Even wisdom teeth that aren’t causing pain can create pockets of gum disease. The tight space between a wisdom tooth and the second molar is extremely difficult to clean, and bacteria that settle there gradually deepen the gap between gum and bone. In one study, 88% of patients with mildly symptomatic lower wisdom teeth had at least one site with periodontal pocketing of 4 millimeters or more on the back surface of the second molar. Three months after the wisdom teeth were removed, that number dropped to 46%.

This matters because periodontal pocketing isn’t just a dental issue. Once the gum separates from the bone, the bone itself begins to recede. That bone loss is permanent and can eventually compromise the second molar’s stability. Oral bacteria in these deep pockets can also enter the bloodstream, potentially contributing to infections and inflammatory conditions elsewhere in the body.

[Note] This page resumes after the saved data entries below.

(** * Versioned accumulation and watermark consumption

    A shallow embedding of the two batch jobs of the MLOps pipeline:

    - [cronjob.main] (src/data_collection_and_versioning/cronjob.py), the
      producer: it drains the two sources, transforms the rows, merges them
      into the instream buffer and publishes a version when the buffer has
      reached the batch size;
    - [train.main] (src/models/linear_regression/train.py), the consumer: it
      reads the watermark from the tracking store, loads the versions above
      it, trains and logs a run tagged with the version it trained through.

    The blob store, the document store and the tracking store are modelled by
    the state they hold.  Every client call of the source sits in a
    [try]/[except] or propagates its exception, so the jobs take an oracle
    [raises : Call -> bool] that says which client calls raise during the
    run; [no_faults] is the run in which none does.

    The three services that serve the model follow the two jobs: the
    handlers of the prediction service (src/mlapp/app.py), of the database
    service (src/dbapp/app.py) and of the web front end (src/webapp/app.py),
    each over the state it holds. *)

From Stdlib Require Import Ascii String Decimal DecimalNat QArith.
From stdpp Require Import base strings list gmap sorting.

Local Open Scope string_scope.
Local Open Scope list_scope.
Local Open Scope nat_scope.

(** ** Python strings: f-string integers and the two regular expressions *)

Module py.

(** [f"{n}"] for a non-negative [int]. *)
Fixpoint digits (d : Decimal.uint) : string :=
  match d with
  | Decimal.Nil => ""
  | Decimal.D0 d => String "0"%char (digits d)
  | Decimal.D1 d => String "1"%char (digits d)
  | Decimal.D2 d => String "2"%char (digits d)
  | Decimal.D3 d => String "3"%char (digits d)
  | Decimal.D4 d => String "4"%char (digits d)
  | Decimal.D5 d => String "5"%char (digits d)
  | Decimal.D6 d => String "6"%char (digits d)
  | Decimal.D7 d => String "7"%char (digits d)
  | Decimal.D8 d => String "8"%char (digits d)
  | Decimal.D9 d => String "9"%char (digits d)
  end.

Definition str (n : nat) : string := digits (Nat.to_uint n).

(** The class [\d] on ASCII text. *)
Definition digit (c : ascii) : option (Decimal.uint -> Decimal.uint) :=
  if Ascii.eqb c "0"%char then Some Decimal.D0
  else if Ascii.eqb c "1"%char then Some Decimal.D1
  else if Ascii.eqb c "2"%char then Some Decimal.D2
  else if Ascii.eqb c "3"%char then Some Decimal.D3
  else if Ascii.eqb c "4"%char then Some Decimal.D4
  else if Ascii.eqb c "5"%char then Some Decimal.D5
  else if Ascii.eqb c "6"%char then Some Decimal.D6
  else if Ascii.eqb c "7"%char then Some Decimal.D7
  else if Ascii.eqb c "8"%char then Some Decimal.D8
  else if Ascii.eqb c "9"%char then Some Decimal.D9
  else None.

(** The longest run of digits at the head of [s], and what follows it:
    what a greedy [\d+] consumes. *)
Fixpoint span_digits (s : string) : Decimal.uint * string :=
  match s with
  | EmptyString => (Decimal.Nil, EmptyString)
  | String c s' =>
      match digit c with
      | Some d => let '(u, r) := span_digits s' in (d u, r)
      | None => (Decimal.Nil, s)
      end
  end.

(** [s] without its prefix [p], when it has it. *)
Fixpoint strip_prefix (p s : string) : option string :=
  match p, s with
  | EmptyString, _ => Some s
  | String a p', String b s' =>
      if Ascii.eqb a b then strip_prefix p' s' else None
  | String _ _, EmptyString => None
  end.

Definition startswith (s p : string) : bool :=
  match strip_prefix p s with Some _ => true | None => false end.

(** A match of [pre(\d+)post] anchored at the head of [s]; the value is
    [int(match.group(1))].  The run of digits is the longest one: [post] is
    empty or starts with a character that is no digit, so no shorter run
    can be followed by it. *)
Definition match_here (pre post s : string) : option nat :=
  match strip_prefix pre s with
  | None => None
  | Some r =>
      match span_digits r with
      | (Decimal.Nil, _) => None
      | (u, r') => if startswith r' post then Some (Nat.of_uint u) else None
      end
  end.

(** [re.search]: the leftmost match. *)
Fixpoint re_search (pre post s : string) : option nat :=
  match match_here pre post s with
  | Some n => Some n
  | None =>
      match s with
      | EmptyString => None
      | String _ s' => re_search pre post s'
      end
  end.

End py.

(** ** pandas: the part of [DataFrame] the two jobs use *)

Module pd.

(** A cell: a number, a string, [NaN] (a value that is missing) or
    Python's [None]. *)
Inductive Value :=
| VNum (x : Q)
| VStr (s : string)
| VNaN
| VNone.

Definition isna (v : Value) : bool :=
  match v with VNaN | VNone => true | _ => false end.

(** A frame: the header and the rows, each row aligned with the header. *)
Record DataFrame := mkDataFrame { columns : list string; rows : list (list Value) }.

(** [pd.DataFrame()] *)
Definition DataFrame_ : DataFrame := {| columns := []; rows := [] |}.

Definition len (df : DataFrame) : nat := length (rows df).

(** [df.empty]: no column or no row. *)
Definition empty (df : DataFrame) : bool :=
  match columns df, rows df with
  | [], _ => true
  | _, [] => true
  | _, _ => false
  end.

(** [df.shape[1]] *)
Definition width (df : DataFrame) : nat := length (columns df).

Fixpoint index_of (c : string) (cols : list string) : option nat :=
  match cols with
  | [] => None
  | c' :: cols' => if String.eqb c c' then Some 0 else S <$> index_of c cols'
  end.

(** [col in df.columns] *)
Definition has_column (c : string) (df : DataFrame) : bool :=
  match index_of c (columns df) with Some _ => true | None => false end.

(** The cell of a row under column [c]; [NaN] where the row has none. *)
Definition cell (cols : list string) (row : list Value) (c : string) : Value :=
  match index_of c cols with
  | Some i => nth i row VNaN
  | None => VNaN
  end.

(** [df[c]] as the list of its values (the caller has checked the column). *)
Definition column (c : string) (df : DataFrame) : list Value :=
  map (fun row => cell (columns df) row c) (rows df).

(** [df.reindex(columns=cols)]: missing columns filled with [NaN]. *)
Definition reindex (cols : list string) (df : DataFrame) : list (list Value) :=
  map (fun row => map (cell (columns df) row) cols) (rows df).

(** [pd.unique]: the labels of [l] in order of first appearance. *)
Fixpoint unique (l : list string) : list string :=
  match l with
  | [] => []
  | x :: l' => x :: filter (fun y => y ≠ x) (unique l')
  end.

(** The union of the headers in order of first appearance. *)
Definition union_columns (dfs : list DataFrame) : list string :=
  unique (concat (map columns dfs)).

(** [pd.concat(dfs, ignore_index=True)]: rows in the order of [dfs], over
    the union of the headers. *)
Definition concat (dfs : list DataFrame) : DataFrame :=
  let cols := union_columns dfs in
  {| columns := cols; rows := List.concat (map (reindex cols) dfs) |}.

(** [df.drop(c, axis=1)] when [c] is a column. *)
Definition drop (c : string) (df : DataFrame) : DataFrame :=
  let cols := filter (fun c' => c' ≠ c) (columns df) in
  {| columns := cols; rows := reindex cols df |}.

(** [df[cols]]: [None] stands for the [KeyError] of a missing column. *)
Definition select (cols : list string) (df : DataFrame) : option DataFrame :=
  if forallb (fun c => has_column c df) cols
  then Some {| columns := cols; rows := reindex cols df |}
  else None.

(** [df[c] = values], for a column that exists or a new last column. *)
Definition assign (c : string) (values : list Value) (df : DataFrame) : DataFrame :=
  match index_of c (columns df) with
  | Some i =>
      {| columns := columns df;
         rows := zip_with (fun row v => <[i:=v]> row) (rows df) values |}
  | None =>
      {| columns := columns df ++ [c];
         rows := zip_with (fun row v => row ++ [v]) (rows df) values |}
  end.

(** [pd.concat(dfs, axis=1)] of frames over the same row index. *)
Fixpoint concat_axis1 (dfs : list DataFrame) : DataFrame :=
  match dfs with
  | [] => DataFrame_
  | [df] => df
  | df :: dfs' =>
      let r := concat_axis1 dfs' in
      {| columns := columns df ++ columns r;
         rows := zip_with app (rows df) (rows r) |}
  end.

(** [df[:k]] and [df[k:]] *)
Definition head (k : nat) (df : DataFrame) : DataFrame :=
  {| columns := columns df; rows := take k (rows df) |}.
Definition tail (k : nat) (df : DataFrame) : DataFrame :=
  {| columns := columns df; rows := List.skipn k (rows df) |}.

End pd.

Module pd_records.
Import pd.

(** A raw record: a document of the collection, or a row of the CSV source,
    as a mapping from field names to values. *)
Definition Document := list (string * Value).

Fixpoint get (d : Document) (k : string) : option Value :=
  match d with
  | [] => None
  | (k', v) :: d' => if String.eqb k k' then Some v else get d' k
  end.

Definition keys (d : Document) : list string := map fst d.

(** [pd.DataFrame(documents)]: the columns are the keys met, in order of
    first appearance; a record without a key has [NaN] there. *)
Definition from_records (docs : list Document) : DataFrame :=
  let cols := unique (List.concat (map keys docs)) in
  {| columns := cols;
     rows := map (fun d => map (fun c => default VNaN (get d c)) cols) docs |}.

End pd_records.

(** ** The stores, the client calls and the effects of a run *)

(** A fitted [LinearRegression]: [fit] discards what the estimator held
    before, so the model is determined by the matrix and the targets it was
    last fitted on. *)
Record Model := mkModel { fit_X : list (list pd.Value); fit_y : list pd.Value }.

(** The client and library calls that can raise during a run. *)
Inductive Call :=
| gcs_read (bucket blob : string)
| gcs_delete (bucket blob : string)
| gcs_upload (bucket blob : string)
| gcs_list (bucket : string)
| mongo_find
| mongo_delete_many
| mongo_close
| mlflow_get_experiment_by_name
| mlflow_create_experiment
| mlflow_set_experiment
| mlflow_search_runs
| mlflow_get_run
| mlflow_load_model
| mlflow_start_run
| mlflow_log_param (key : string)
| mlflow_log_metric (key : string)
| mlflow_set_tag
| mlflow_log_model
| mlflow_register_model
| sklearn_fit
| sklearn_predict.

Definition no_faults : Call -> bool := fun _ => false.

Inductive RunStatus := RUNNING | FINISHED | FAILED.

(** A run of the experiment in the tracking store. *)
Record Run := mkRun {
  run_id : nat;
  status : RunStatus;
  params : list (string * string);
  metrics : list (string * Q);
  tags : list (string * string);
  artifact : option Model          (* the artifact logged under "model" *)
}.

(** The durable state: the blobs of the object store by (bucket, name), the
    documents of the collection, and the experiment with its runs, newest
    first. *)
Record World := mkWorld {
  gcs : gmap (string * string) pd.DataFrame;
  collection_2 : list pd_records.Document;
  experiment_exists : bool;
  runs : list Run
}.

Definition set_gcs (f : gmap (string * string) pd.DataFrame -> gmap (string * string) pd.DataFrame)
    (w : World) : World :=
  {| gcs := f (gcs w); collection_2 := collection_2 w;
     experiment_exists := experiment_exists w; runs := runs w |}.

Definition set_collection_2 (docs : list pd_records.Document) (w : World) : World :=
  {| gcs := gcs w; collection_2 := docs;
     experiment_exists := experiment_exists w; runs := runs w |}.

Definition set_experiment_exists (b : bool) (w : World) : World :=
  {| gcs := gcs w; collection_2 := collection_2 w;
     experiment_exists := b; runs := runs w |}.

Definition set_runs (f : list Run -> list Run) (w : World) : World :=
  {| gcs := gcs w; collection_2 := collection_2 w;
     experiment_exists := experiment_exists w; runs := f (runs w) |}.

(** What a run leaves on its output: the two warnings and the calls of the
    training step. *)
Inductive Event :=
| WarnCouldNotLoad (version : nat)            (* "Warning: Could not load v{version}" *)
| WarnExpected53 (got : nat)                  (* "WARNING: Expected 53 columns, got {n}" *)
| TrainCall (model : option Model) (X : list (list pd.Value)) (y : list pd.Value).
                                              (* train_model(model, X, y) is entered *)

Inductive Exn :=
| ValueError (msg : string)
| KeyError (msg : string)
| FileNotFoundError (blob_name : string)
| ClientError (c : Call).

(** A computation over the world that prints events and may raise. *)
Definition M (A : Type) : Type := World -> list Event * World * (Exn + A).

Definition ret {A} (a : A) : M A := fun w => ([], w, inr a).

Cysts and Other Rare Growths

Every unerupted tooth sits inside a small sac of tissue. In roughly 1 to 2 out of every 100 impacted teeth, that sac fills with fluid and expands into a dentigerous cyst. These cysts grow slowly and painlessly, sometimes for years, hollowing out the jawbone before they’re discovered on a routine X-ray. Treatment typically requires surgical removal of both the cyst and the tooth, and larger cysts may need bone grafting to restore the jaw.

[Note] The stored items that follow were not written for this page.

(** X4: the type of the id is not checked.  Take a non-empty token whose
    JSON has an [integrationId] that is truthy (a non-empty string, a
    non-zero number, [true], an array or an object).  With an override
    that is not empty, construction succeeds with that endpoint, and the
    id is never rendered.  Without one, construction succeeds when
    [ToString] renders the id, with the rendering as the host label of the
    endpoint, and throws the generic invalid-token error when [ToString]
    throws, which it does on an object with an own [toString]
    property. *)
Theorem constructor_accepts_any_truthy_id settings token text value id w :
  token_of settings = Some token → token ≠ "" →
  Buffer_from_base64_toString_utf8 token = Normal text →
  JSON_parse text = Normal value →
  get_property value "integrationId" = Normal (Some id) →
  ToBoolean id = true →
  (∀ endpoint, override_of settings = Some endpoint → endpoint ≠ "" →
     Catcher.constructor settings w =
       (Normal (instance_with settings token id),
        constructed_world settings (instance_with settings token id) w) ∧
     This.collectorEndpoint (instance_with settings token id) = endpoint) ∧
  (truthy (override_of settings) = false →
   ∀ rendering, ToString id = Normal rendering →
     Catcher.constructor settings w =
       (Normal (instance_with settings token id),
        constructed_world settings (instance_with settings token id) w) ∧
     This.collectorEndpoint (instance_with settings token id)
       = "https://" +:+ rendering +:+ ".k1.hawk.so/") ∧
  (truthy (override_of settings) = false →
   ∀ e, ToString id = Throw e →
     Catcher.constructor settings w = (Throw InvalidTokenError, w)).
Proof.
  intros Htok Hne Hdec Hparse Hprop Htruthy.
  assert (Catcher.getIntegrationId token w = (Normal id, w)) as Hid.
  { unfold Catcher.getIntegrationId, mbind, M_bind, call, throw, mret, M_ret.
    by rewrite Hdec, Hparse, Hprop, truthy_is_accepted. }
  rewrite (constructor_with_token settings token w Htok Hne), Hid.
  unfold endpoint_for, instance_with, rendered. simpl.
  split; [|split].
  - intros endpoint -> Hendpoint. simpl. by rewrite string_eqb_empty.
  - intros Hfalsy rendering ->. rewrite Hfalsy. split; [done|].
    destruct (override_of settings) as [s|] eqn:Hov; simpl in *; [|done].
    by rewrite Hfalsy.
  - by intros -> e ->.
Qed.

(** X5: the handler slot and the singleton are two things.  After an
    [init] with global handling on and a second [init] that switches it
    off, both with valid tokens, the singleton is the second instance but
    the handler in place is still the first one's: an uncaught exception
    is sent to the first endpoint with the first token, title only. *)
Theorem handler_outlives_reinit settings1 settings2 token1 id1 token2 id2 w error isFatal :
  token_of settings1 = Some token1 → valid_token token1 id1 →
  globalHandlingEnabled settings1 = true →
  token_of settings2 = Some token2 → valid_token token2 id2 →
  globalHandlingEnabled settings2 = false →
  ∃ w1 w2 w3,
    HawkCatcher.init settings1 w = (Normal (), w1) ∧
    HawkCatcher.init settings2 w1 = (Normal (), w2) ∧
    _instance w2 = Some (instance_for settings2 token2 id2) ∧
    jsExceptionHandler w2 = Some (mkHandler (instance_for settings1 token1 id1) true) ∧
    uncaught_exception error isFatal w2 = (Normal (), w3) ∧
    fetched w3 = fetched w ++ [{|
      url := This.collectorEndpoint (instance_for settings1 token1 id1);
      method := "POST";
      headers := [("Content-Type", "application/json")];
      body := JSON_stringify {|
        HawkEvent.token := token1;
        HawkEvent.catcherType := "errors/react-native";
        HawkEvent.payload := EventData.mk (name error) None None None None None;
      |};
    |}].
Proof.
  intros Htok1 Hvalid1 Hon Htok2 Hvalid2 Hoff.
  eexists _, _, _.
  split; [by apply init_accepts|].
  split; [by apply init_accepts|].
  unfold constructed_world. rewrite Hon, Hoff. simpl.
  split; [done|]. split; [done|].
  unfold uncaught_exception, mbind, M_bind, read. simpl. done.
Qed.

Tumors arising from impacted wisdom teeth are rarer still, but they do occur. The longer an impacted tooth stays in the jaw, the more time these slow-developing pathologies have to form.

Why Waiting Makes Surgery Harder

One of the strongest arguments for dealing with wisdom teeth sooner rather than later is that extraction becomes more difficult with age. The roots continue to grow and harden, the surrounding bone becomes denser, and the roots may grow closer to the nerve that runs through the lower jaw. Research shows that patients 21 and older recover more slowly from wisdom tooth surgery compared to younger adults and teens.

The American Association of Oral and Maxillofacial Surgeons recommends making a definitive decision, either extraction or a commitment to active monitoring, before the middle of your third decade (roughly age 25). That doesn’t mean extraction is always the answer. It means the window for lower-risk surgery narrows, so putting off the decision itself carries a cost.

When Keeping Them Is Reasonable

Not every wisdom tooth needs to come out. Fully erupted wisdom teeth that are functional, properly aligned, cavity-free, and easy to keep clean can stay. The AAOMS position is clear: teeth associated with disease or at high risk of developing disease should be removed, but in the absence of disease or significant risk, active surveillance is the appropriate path. Some people keep their wisdom teeth for life without any problems at all.

Active surveillance means regular dental exams and periodic X-rays to check for changes you can’t see or feel, like early cyst formation, bone loss on the back of the second molar, or cavities forming between the teeth. If you choose to keep your wisdom teeth, you’re committing to that monitoring schedule indefinitely. Skipping follow-up is where the real risk lives, because the most damaging complications (root resorption, deep cysts, advancing bone loss) are often painless until they’ve caused significant damage.

The practical takeaway: keeping your wisdom teeth is a viable choice, but it’s an active one. It requires consistent dental visits, excellent hygiene in hard-to-reach areas, and a willingness to act quickly if problems develop. Ignoring them entirely is where most of the complications come from.